Post by wadmodderpudu on Sept 5, 2019 14:35:14 GMT
During the release of The Orange Box in 2007, Valve once planned to release the PC-exclusive content to the Xbox 360 version of Team Fortress 2 (PS3 release was excluded, due to Valve's disapproval of the PS3's hardware at the time until Portal 2 in 2011) but after 12 years Valve likely cancelled all those plans (likely because of the cost of patching during the seventh-generation consoles era), and it's unlikely that the Xbox 360 development kits used by Valve (for DLC, not just games) are saved in their archives (AKA their headquarters) either.
Although not likely (or confirmed), Valve likely disbanded their console development branch after the release of Counter-Strike: Global Offensive in 2012.
Last Edit: Sept 5, 2019 14:35:46 GMT by wadmodderpudu
Post by wadmodderpudu on Sept 8, 2019 15:40:12 GMT
The Xbox 360 had a patching system that required developers to pay $40,000 per patch to be published through Xbox Live according to gaming news sites in 2012.
Microsoft did remove these restrictions in June 2013, 8 years after the Xbox 360's release & 6 years after The Orange Box's release, & also 6 months prior to the Xbox One's release on November 22, 2013.
Post by wadmodderpudu on Sept 25, 2019 13:11:19 GMT
Although modding on the PS3 and Xbox 360 versions is possible after Valve's official support ended (I had seen YouTube user BonkedByAScout port cp_orange_x3 to the Xbox 360 version via modding), nothing of Valve's official content had ever surfaced, in prerelease videos or even screenshots.
It's unclear when Valve ceased production of physical retail copies of their games, but I guess it was sometime around the early to mid-2010s when their retail partnership with Electronic Arts was terminated, a few years after EA launched their own digital distribution storefront Origin in 2011.
Last Edit: Nov 30, 2019 17:15:06 GMT by wadmodderpudu
Post by wadmodderpudu on Feb 23, 2020 19:45:23 GMT
I posted this topic to the TF2Maps forums, but nobody has responded yet.

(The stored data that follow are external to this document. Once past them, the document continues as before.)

Lemma translate_only_pass cnt k yaw r s :
  fixed_bodies -> yaw_readback ->
  proportional k s ->
  heading_to_waypoint yaw r s ->
  0 <= k <= 1 ->
  heading_to_waypoint yaw ((1 - k) * r) (translate_only cnt s)
  /\ proportional k (translate_only cnt s)
  /\ base_rotated (translate_only cnt s) = base_rotated s.
Proof.
  intros Hfixed Hread (HKp & HKi & HKd & Htd) Hhead Hk.
  unfold translate_only.
  rewrite (distance_along_heading yaw r s Hhead).
  set (c0 := PIDController.set_goal (distance_controller s) (target_distance s)).
  set (res := PIDController.calculate c0 r).
  assert (Hout : - fst res = k * r).
  { unfold res, c0, PIDController.calculate, PIDController.set_goal.
    cbn [fst PIDController.Kp PIDController.Ki PIDController.Kd
         PIDController.setpoint PIDController.integral
         PIDController.previous_error].
    rewrite HKp, HKi, HKd, Htd. ring. }
  rewrite Hout.
  set (sc := set_distance_controller (snd res) s).
  assert (Hheadc : heading_to_waypoint yaw r sc) by exact Hhead.
  destruct (action_along_heading (cnt mod 20 =? 0)%nat yaw r k sc
              Hfixed Hread Hheadc Hk) as (Hh & Hattr & Hdc).
  cbv zeta in Hh, Hattr, Hdc.
  split; [exact Hh|]. split.
  - unfold proportional. rewrite Hdc.
    destruct Hattr as (_ & _ & Htd' & _). rewrite Htd'.
    unfold sc, res, c0, PIDController.calculate, PIDController.set_goal.
    cbn. repeat split; assumption.
  - now destruct Hattr as (_ & _ & _ & _ & -> & _).
Qed.

(** The pass that rotates: with fuel for the rotation, it turns the base
    towards the waypoint and moves it [k] times the distance along that
    heading. *)
Lemma first_pass_contracts fuel cnt k s :
  fixed_bodies -> yaw_readback -> 0 <= k <= 1 ->
  base_rotated s = false ->
  proportional k s ->
  0 < waypoint_distance s ->
  (rotate_fuel default_step_size
     (shortest_angular_distance (current_base_yaw s)
        (atan2 (pose_y (next_waypoint s) - v1 (base_position (world s)))
               (pose_x (next_waypoint s) - v0 (base_position (world s)))))
   <= fuel)%nat ->
  exists yaw s',
    waypoint_step fuel cnt (waypoint_distance s) s = Some s'
    /\ heading_to_waypoint yaw ((1 - k) * waypoint_distance s) s'
    /\ proportional k s'
    /\ base_rotated s' = true
    /\ next_waypoint s' = next_waypoint s.
Proof.
  intros Hfixed Hread Hk Hrot (HKp & HKi & HKd & Htd) Hpos Hfuel.
  set (dx := pose_x (next_waypoint s) - v0 (base_position (world s))) in *.
  set (dy := pose_y (next_waypoint s) - v1 (base_position (world s))) in *.
  set (d := waypoint_distance s) in *.
  assert (Hd : d = sqrt (dy ^ 2 + dx ^ 2)) by reflexivity.
  assert (Hnz : dx <> 0 \/ dy <> 0).
  { destruct (Req_dec dx 0) as [Hx0|]; [right|now left].
    intros Hy0. rewrite Hd, Hx0, Hy0 in Hpos.
    replace (0 ^ 2 + 0 ^ 2) with 0 in Hpos by ring. rewrite sqrt_0 in Hpos. lra. }
  destruct (atan2_polar dy dx Hnz) as [Hcx Hsy]. rewrite <- Hd in Hcx, Hsy.
  set (yaw := atan2 dy dx) in *.
  unfold waypoint_step.
  set (c0 := PIDController.set_goal (distance_controller s) (target_distance s)).
  cbn [distance_controller set_distance_controller].
  destruct (PIDController.calculate c0 d) as [output c] eqn:Hcalc.
  assert (Hout : - output = k * d).
  { unfold c0, PIDController.calculate, PIDController.set_goal in Hcalc.
    cbn [PIDController.Kp PIDController.Ki PIDController.Kd
         PIDController.setpoint PIDController.integral
         PIDController.previous_error] in Hcalc.
    injection Hcalc as Ho _. rewrite <- Ho, HKp, HKi, HKd, Htd. ring. }
  assert (Hc : PIDController.Kp c = k /\ PIDController.Ki c = 0
               /\ PIDController.Kd c = 0).
  { unfold c0, PIDController.calculate, PIDController.set_goal in Hcalc.
    injection Hcalc as _ Hc. rewrite <- Hc. cbn. repeat split; assumption. }
  set (s2 := set_distance_controller c (set_distance_controller c0 s)).
  change (base_rotated s2) with (base_rotated s). rewrite Hrot. cbn [negb].
  change (pose_y (next_waypoint s) - pose_y (sim_get_current_base_pose s))
    with dy.
  change (pose_x (next_waypoint s) - pose_x (sim_get_current_base_pose s))
    with dx.
  fold yaw.
  destruct (rotate_gradual_in_place yaw default_step_size s2 fuel Hfixed)
    as (sr & Hret & Hp & Ho & Hattr);
    [unfold default_step_size; lra | exact Hfuel |].
  rewrite Hret. cbn [option_map]. rewrite Hout.
  set (s3 := set_base_rotated true sr).
  assert (Hhead3 : heading_to_waypoint yaw d s3).
  { unfold heading_to_waypoint, s3.
    cbn [world next_waypoint set_base_rotated].
    destruct Hattr as (_ & _ & _ & _ & _ & Hw). rewrite Ho, Hp, Hw.
    unfold s2. cbn [world next_waypoint set_distance_controller].
    fold dx dy. split; [reflexivity|]. split; [lra|]. split; [lra|]. lra. }
  destruct (action_along_heading (cnt mod 20 =? 0)%nat yaw d k s3
              Hfixed Hread Hhead3 Hk) as (Hh & Hattr4 & Hdc).
  cbv zeta in Hh, Hattr4, Hdc.
  exists yaw. eexists. split; [reflexivity|]. split; [exact Hh|].
  destruct Hattr as (_ & _ & Htd2 & Hdc2 & _ & Hw2).
  destruct Hattr4 as (_ & _ & Htd4 & _ & Hb4 & Hw4).
  split; [|split].
  - unfold proportional. rewrite Hdc, Htd4. unfold s3.
    cbn [distance_controller target_distance set_base_rotated].
    rewrite Hdc2, Htd2. unfold s2.
    cbn [distance_controller target_distance set_distance_controller].
    destruct Hc as (? & ? & ?). repeat split; assumption.
  - rewrite Hb4. reflexivity.
  - rewrite Hw4. unfold s3. cbn [next_waypoint set_base_rotated].
    rewrite Hw2. reflexivity.
Qed.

Even though Valve claimed that the Xbox 360 was easier for them to develop games on, and the PS3 was difficult to develop for (2006-2009 fat models only) before the PS3 slim was released (way before Valve stopped making console games), the patching side was a different story, console manufacturers always charged money for patches being released on their systems during the 7th-gen console era, and the prohibiting of mods kind of what made the downfall of Source Engine games on consoles to have low playerbase. I guess this was very easily start by the TF2 fanbase.
Until the 8th-gen consoles, patches were always required to be charged before being published. Fortunately this is no longer needed for console manufacturers nowadays.
Valve's then lack of PS3 support and pro-Microsoft bias at the time also hindered chances of the Left 4 Dead games from appearing on that platform. Fortunately Valve stopped this pro-Microsoft bias thing after Steam was released for macOS.